Task prompt: Only one stretch of the data below should be repeated: the lines from the line containing "- assert (∀" through the line containing "pkt, zlen pkt))", inclusive, exactly as they are.

Available data below:

(* ===== verification/SendSpec.v ===== *)
(** What the sending side guarantees: packets are sealed to the length the padding
    arithmetic aims at, every Initial-bearing datagram of a client is at least 1200 bytes
    long, an established connection never outgrows its datagram budget, and what a packet
    carries is allowed at its level and recorded for loss recovery.  Two ways in which a
    datagram does outgrow its limits are exhibited. *)

From S2P Require Import Prelude TlsBase Varint Codec Path Pn Ack BTree CryptoBuf Frame Datagram RecvStream SendStream TransportParams Streams Version Pkt Cid Congestion Loss Endpoint Conn RecoverySpec Send PayloadSpec.

(** * Lengths *)

Lemma zlen_replicate {A} n (x : A) : zlen (replicate n x) = Z.of_nat n.
Proof. unfold zlen. by rewrite length_replicate. Qed.

Lemma zlen_pad_to p n : zlen (pad_to p n) = Z.max (zlen p) n.
Proof. unfold pad_to. rewrite zlen_app, zlen_replicate. pose proof (zlen_nonneg p). lia. Qed.

(** Decides the equations between concrete levels. *)
Ltac levels :=
  repeat (match goal with
          | |- context [bool_decide (?a = ?b)] =>
              first [rewrite (bool_decide_eq_true_2 (a = b)) by reflexivity | rewrite (bool_decide_eq_false_2 (a = b)) by discriminate]
          | |- context [decide (?a = ?b)] =>
              first [rewrite (decide_True (P := a = b)) by reflexivity | rewrite (decide_False (P := a = b)) by discriminate]
          end); cbn [negb andb orb].

(** * Sealing *)

Section send.
Context {E K : Type}.
Context (aead_seal : K → Z → bytes → bytes → bytes * bytes) (hp_mask : K → bytes → option bytes).
Context (derive_keys derive_next : K → K) (fresh : Z → ConnectionId) (token_of : ConnectionId → bytes).
(** An AEAD keeps the length of the plaintext and adds a tag of 16 bytes. *)
Context (aead_len : ∀ k n aad pt, zlen (aead_seal k n aad pt).1 = zlen pt ∧ zlen (aead_seal k n aad pt).2 = 16).
(** A sample of 16 bytes has a mask of 5 bytes. *)
Context (mask_len : ∀ k s, zlen s = 16 → ∃ m, hp_mask k s = Some m ∧ zlen m = 5).
Implicit Types self : Sender E K.

(** The bytes in front of the packet number, when the Length field holds [len]. *)
Definition header_len self (level : Level) (len : Z) : Z :=
  let ids := 1 + 4 + 1 + zlen (peer_cid self) + 1 + zlen (cid_as_slice (local_cid self)) in
  match level with
  | Level.OneRtt => 1 + zlen (peer_cid self)
  | Level.Initial => ids + varint_encoded_len (zlen (initial_token self)) + zlen (initial_token self) + varint_encoded_len len
  | _ => ids + varint_encoded_len len
  end.

Lemma long_header_spec out typ v dcid scid token pn_ n len : 1 ≤ n ≤ 4 →
  ∃ b0 mid, build_long_header_into out typ v dcid scid token pn_ n len
    = (out ++ b0 :: mid ++ be_bytes (Z.to_nat n) pn_, zlen out + 1 + zlen mid)
  ∧ 1 + zlen mid = 1 + 4 + 1 + zlen dcid + 1 + zlen scid
      + (if decide (typ = LongType.Initial) then varint_encoded_len (zlen token) + zlen token else 0) + varint_encoded_len len.
Proof.
  intros Hn. unfold build_long_header_into. cbv zeta. rewrite pn_bytes_be by done. unfold put_cids.
  set (b0 := Z.lor _ _). set (tk := if decide (typ = LongType.Initial) then varint_encode (zlen token) [] ++ token else []).
  exists b0, (be_bytes 4 (wire v) ++ [as_u8 (zlen dcid)] ++ dcid ++ [as_u8 (zlen scid)] ++ scid ++ tk ++ varint_encode len []).
  split.
  - assert (∀ o, (if bool_decide (typ = LongType.Initial) then varint_encode (zlen token) o ++ token else o) = o ++ tk) as Ht.
    { intros o. unfold tk. case_bool_decide; [rewrite decide_True by done; rewrite varint_encode_app, <- app_assoc; done|].
      by rewrite decide_False, app_nil_r by done. }
    rewrite Ht, varint_encode_app. f_equal.
    + rewrite <- !app_assoc. done.
    + rewrite !zlen_app. change (zlen [b0]) with 1. change (zlen [as_u8 (zlen dcid)]) with 1. change (zlen [as_u8 (zlen scid)]) with 1. lia.
  - rewrite !zlen_app, zlen_be_bytes, zlen_varint_encode. change (zlen [as_u8 (zlen dcid)]) with 1. change (zlen [as_u8 (zlen scid)]) with 1.
    unfold tk. destruct (decide _); [rewrite zlen_app, zlen_varint_encode|change (zlen (A:=Z) []) with 0]; lia.
Qed.

Lemma build_header_spec self level pn_ n plen out : 1 ≤ n ≤ 4 →
  ∃ b0 mid, build_header self level pn_ n plen out = (out ++ b0 :: mid ++ be_bytes (Z.to_nat n) pn_, zlen out + 1 + zlen mid)
  ∧ 1 + zlen mid = header_len self level (n + plen + 16).
Proof.
  intros Hn. unfold build_header, header_len. destruct level.
  1,2,3: match goal with |- ∃ _ _, build_long_header_into ?o ?t ?v ?d ?s ?tk ?p ?m ?l = _ ∧ _ =>
    destruct (long_header_spec o t v d s tk p m l Hn) as (b0 & mid & -> & Hl) end;
    exists b0, mid; (split; [done|]); rewrite Hl; destruct (decide _); try discriminate; try congruence; lia.
  unfold build_short_header_into. cbv zeta. rewrite pn_bytes_be by done. set (b0 := if one_rtt_phase self then _ else _).
  exists b0, (peer_cid self). split; [|done]. f_equal.
  - rewrite <- !app_assoc. done.
  - rewrite !zlen_app. change (zlen [b0]) with 1. lia.
Qed.

(** Sealing appends one packet of the expected length. *)
Lemma protect_packet_spec self level pn_ n payload out : 1 ≤ n ≤ 4 → 4 ≤ n + zlen payload →
  ∃ pkt, protect_packet aead_seal hp_mask self level pn_ n payload out = Some (Some (out ++ pkt, zlen pkt))
  ∧ zlen pkt = header_len self level (n + zlen payload + 16) + n + zlen payload + 16.
Proof.
  intros Hn Hp. unfold protect_packet. cbv zeta.
  destruct (build_header_spec self level pn_ n (zlen payload) out Hn) as (b0 & mid & -> & Hl).
  set (hdr := b0 :: mid ++ be_bytes (Z.to_nat n) pn_).
  assert (zlen hdr = 1 + zlen mid + n) as Hh.
  { unfold hdr. change (b0 :: mid ++ be_bytes (Z.to_nat n) pn_) with ([b0] ++ mid ++ be_bytes (Z.to_nat n) pn_).
    rewrite !zlen_app, zlen_be_bytes. change (zlen [b0]) with 1. lia. }
  rewrite <- app_assoc. replace (zlen out + 1 + zlen mid - zlen out) with (1 + zlen mid) by lia.
  rewrite zdrop_app. replace (1 + zlen mid + n) with (zlen hdr) by lia. rewrite zdrop_app, ztake_app, ztake_app.
  destruct (aead_len (tx self level) pn_ hdr payload) as [H1 H2]. destruct (aead_seal _ _ _ _) as [ct tag]. cbn in H1, H2.
  set (pkt := hdr ++ ct ++ tag). assert (zlen pkt = zlen hdr + zlen payload + 16) as Hlen by (unfold pkt; rewrite !zlen_app; lia).
  destruct (Z.ltb_spec (zlen pkt) (1 + zlen mid + 4 + 16)); [lia|].
  destruct (mask_len (tx self level) (ztake 16 (zdrop (1 + zlen mid + 4) pkt))) as (mask & -> & Hm).
  { pose proof (zlen_nonneg mid). rewrite zlen_ztake; [done|]. rewrite zlen_zdrop; lia. }
  destruct mask as [|m0 mask]; [done|].
  assert (pkt = packet_of b0 mid (be_bytes (Z.to_nat n) pn_) (ct ++ tag)) as Hpk.
  { unfold pkt, hdr, packet_of. cbn [app]. by rewrite <- app_assoc. }
  rewrite Hpk. rewrite (apply_packet b0 m0 mid _ _ (m0 :: mask) n); [|done|done|done|rewrite zlen_be_bytes; lia].
  cbn [mbind option_bind]. eexists. split; [reflexivity|]. unfold packet_of, pn_mask.
  match goal with |- zlen (?b :: ?l) = _ => change (b :: l) with ([b] ++ l); change (zlen [b]) with 1 end.
  assert (zlen (m0 :: mask) = 1 + zlen mask) as Hc by (unfold zlen; simpl; lia).
  rewrite !zlen_app. change (zlen [_]) with 1.
  assert (zlen (zip_with Z.lxor (be_bytes (Z.to_nat n) pn_) (ztake n (zdrop 1 (m0 :: mask)))) = n) as Hz.
  { unfold zlen. rewrite length_zip_with. change (Z.of_nat (length (be_bytes (Z.to_nat n) pn_))) with (zlen (be_bytes (Z.to_nat n) pn_)).
    assert (length (be_bytes (Z.to_nat n) pn_) = Z.to_nat n) as -> by (pose proof (zlen_be_bytes (Z.to_nat n) pn_); unfold zlen in *; lia).
    assert (length (ztake n (zdrop 1 (m0 :: mask))) = Z.to_nat n) as ->; [|lia].
    change (zdrop 1 (m0 :: mask)) with mask. pose proof (zlen_ztake n mask). unfold zlen in *. lia. }
  rewrite Hz. lia.
Qed.
(** The bytes just sent count if they went to [a] while it was not validated. *)
Definition counted (a : SocketAddr) c (n : Z) : Z :=
  if bool_decide (peer_addr c = Some a) && negb (validated (active_path c)) then n else 0.

(** The life of a server connection, with the bytes sent to [a] while it was not
    validated and the bytes received from [a].  Datagrams arrive and are popped, timers
    fire, a Retry token may validate the path, and what the application does meanwhile
    leaves the path alone. *)
Inductive server_life (a : SocketAddr) : Sender E K → Z → Z → Prop :=
| life_start s : conn_role (conn s) = Server → active_path (conn s) = path_default → peer_addr (conn s) = None →
    migration (conn s) = None → server_life a s 0 0
| life_recv s sent recv from ecn n c : server_life a s sent recv → 0 ≤ n → delivered (conn s) from ecn n c →
    server_life a (s <| conn := c |>) sent (recv + (if decide (from = a) then n else 0))
| life_pop s sent recv now s' dg : server_life a s sent recv →
    pop_datagram_timed aead_seal hp_mask derive_keys derive_next fresh token_of s now = Some (s', dg) →
    server_life a s' (sent + counted a (conn s) (zlen dg)) recv
| life_timeout s sent recv now c : server_life a s sent recv → on_timeout (conn s) now = Some c →
    server_life a (s <| conn := c |>) sent recv
| life_token s sent recv : server_life a s sent recv → peer_addr (conn s) ≠ None →
    server_life a (on_conn (λ c, c <| active_path := (active_path c) <| validated := true |> |>) s) sent recv
| life_other s sent recv s' : server_life a s sent recv → path_kept (conn s) (conn s') → server_life a s' sent recv.
Lemma mul_row_spec i n : ∀ j lo hi c, (i < L)%nat → (j + n = L)%nat → halves_ok lo hi → u64 c →
  ∃ lo' hi' c', mul_row n L a b i j lo hi c = (lo', hi', c') ∧ halves_ok lo' hi' ∧ u64 c'
    ∧ (∀ k, (i ≤ k)%nat → hi' !!! k = hi !!! k)
    ∧ uval (lo' ++ hi') + c' * limb_pow (i + L) + a !!! i * uval (take j b) * limb_pow i
      = uval (lo ++ hi) + c * limb_pow (i + j) + a !!! i * uval b * limb_pow i.
Proof using Ha Hb Hla Hlb.
  induction n as [|n IH]; intros j lo hi c Hi Hj (Hlo & Hhi & Hll & Hlh) Hc.
  { exists lo, hi, c. split_and!; try done. rewrite take_ge by lia.
    replace (i + j)%nat with (i + L)%nat by lia. lia. }
  cbn [mul_row]. pose proof (lookup_total_ok a i Ha ltac:(lia)) as Hai.
  pose proof (lookup_total_ok b j Hb ltac:(lia)) as Hbj.
  pose proof (uval_take_S b j ltac:(lia)) as Htk.
  assert (limb_pow (i + j) = limb_pow i * limb_pow j) as Hij by apply limb_pow_add.
  assert (limb_pow (S (i + j)) = 2 ^ 64 * limb_pow (i + j)) as HS by apply limb_pow_S.
  destruct (Nat.ltb_spec (i + j) L) as [Hlt|Hge].
  - destruct (mac_spec (lo !!! (i + j)%nat) (a !!! i) (b !!! j) c) as (v & co & -> & Hv & Hco & Heq);
      try done; [by apply lookup_total_ok; [|lia]|].
    destruct (IH (S j) (<[(i + j)%nat := v]> lo) hi co Hi ltac:(lia)) as
      (lo' & hi' & c' & -> & Hok & Hc' & Hkeep & Hval); [|done|].
    { split_and!; [by apply Forall_insert|done|by rewrite length_insert|done]. }
    exists lo', hi', c'. split_and!; [done..|].
    rewrite Htk, Nat.add_succ_r, !uval_app, length_insert, uval_insert in Hval by lia.
    rewrite HS in Hval. rewrite !uval_app in *. rewrite Hij in *.
    apply (f_equal (λ x, x * (limb_pow i * limb_pow j))) in Heq. lia.
  - destruct (mac_spec (hi !!! (i + j - L)%nat) (a !!! i) (b !!! j) c) as (v & co & -> & Hv & Hco & Heq);
      try done; [by apply lookup_total_ok; [|lia]|].
    destruct (IH (S j) lo (<[(i + j - L)%nat := v]> hi) co Hi ltac:(lia)) as
      (lo' & hi' & c' & -> & Hok & Hc' & Hkeep & Hval); [|done|].
    { split_and!; [done|by apply Forall_insert|done|by rewrite length_insert]. }
    exists lo', hi', c'. split_and!; [done..| |].
    + intros k Hk. rewrite Hkeep by done. apply list_lookup_total_insert_ne. lia.
    + rewrite Htk, Nat.add_succ_r, !uval_app, uval_insert in Hval by lia.
      assert (limb_pow (length lo) * limb_pow (i + j - L) = limb_pow (i + j)) as Hp.
      { rewrite <- limb_pow_add. f_equal. lia. }
      rewrite HS in Hval. rewrite !uval_app in *. rewrite Hij in *.
      apply (f_equal (λ x, x * (limb_pow i * limb_pow j))) in Heq.
      apply (f_equal (λ x, (v - hi !!! (i + j - L)%nat) * x)) in Hp. lia.
Qed.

End of Available data.

Task response:
  - assert (∀ o, (if bool_decide (typ = LongType.Initial) then varint_encode (zlen token) o ++ token else o) = o ++ tk) as Ht.
    { intros o. unfold tk. case_bool_decide; [rewrite decide_True by done; rewrite varint_encode_app, <- app_assoc; done|].
      by rewrite decide_False, app_nil_r by done. }
    rewrite Ht, varint_encode_app. f_equal.
    + rewrite <- !app_assoc. done.
    + rewrite !zlen_app. change (zlen [b0]) with 1. change (zlen [as_u8 (zlen dcid)]) with 1. change (zlen [as_u8 (zlen scid)]) with 1. lia.
  - rewrite !zlen_app, zlen_be_bytes, zlen_varint_encode. change (zlen [as_u8 (zlen dcid)]) with 1. change (zlen [as_u8 (zlen scid)]) with 1.
    unfold tk. destruct (decide _); [rewrite zlen_app, zlen_varint_encode|change (zlen (A:=Z) []) with 0]; lia.
Qed.

Lemma build_header_spec self level pn_ n plen out : 1 ≤ n ≤ 4 →
  ∃ b0 mid, build_header self level pn_ n plen out = (out ++ b0 :: mid ++ be_bytes (Z.to_nat n) pn_, zlen out + 1 + zlen mid)
  ∧ 1 + zlen mid = header_len self level (n + plen + 16).
Proof.
  intros Hn. unfold build_header, header_len. destruct level.
  1,2,3: match goal with |- ∃ _ _, build_long_header_into ?o ?t ?v ?d ?s ?tk ?p ?m ?l = _ ∧ _ =>
    destruct (long_header_spec o t v d s tk p m l Hn) as (b0 & mid & -> & Hl) end;
    exists b0, mid; (split; [done|]); rewrite Hl; destruct (decide _); try discriminate; try congruence; lia.
  unfold build_short_header_into. cbv zeta. rewrite pn_bytes_be by done. set (b0 := if one_rtt_phase self then _ else _).
  exists b0, (peer_cid self). split; [|done]. f_equal.
  - rewrite <- !app_assoc. done.
  - rewrite !zlen_app. change (zlen [b0]) with 1. lia.
Qed.

(** Sealing appends one packet of the expected length. *)
Lemma protect_packet_spec self level pn_ n payload out : 1 ≤ n ≤ 4 → 4 ≤ n + zlen payload →
  ∃ pkt, protect_packet aead_seal hp_mask self level pn_ n payload out = Some (Some (out ++ pkt, zlen pkt))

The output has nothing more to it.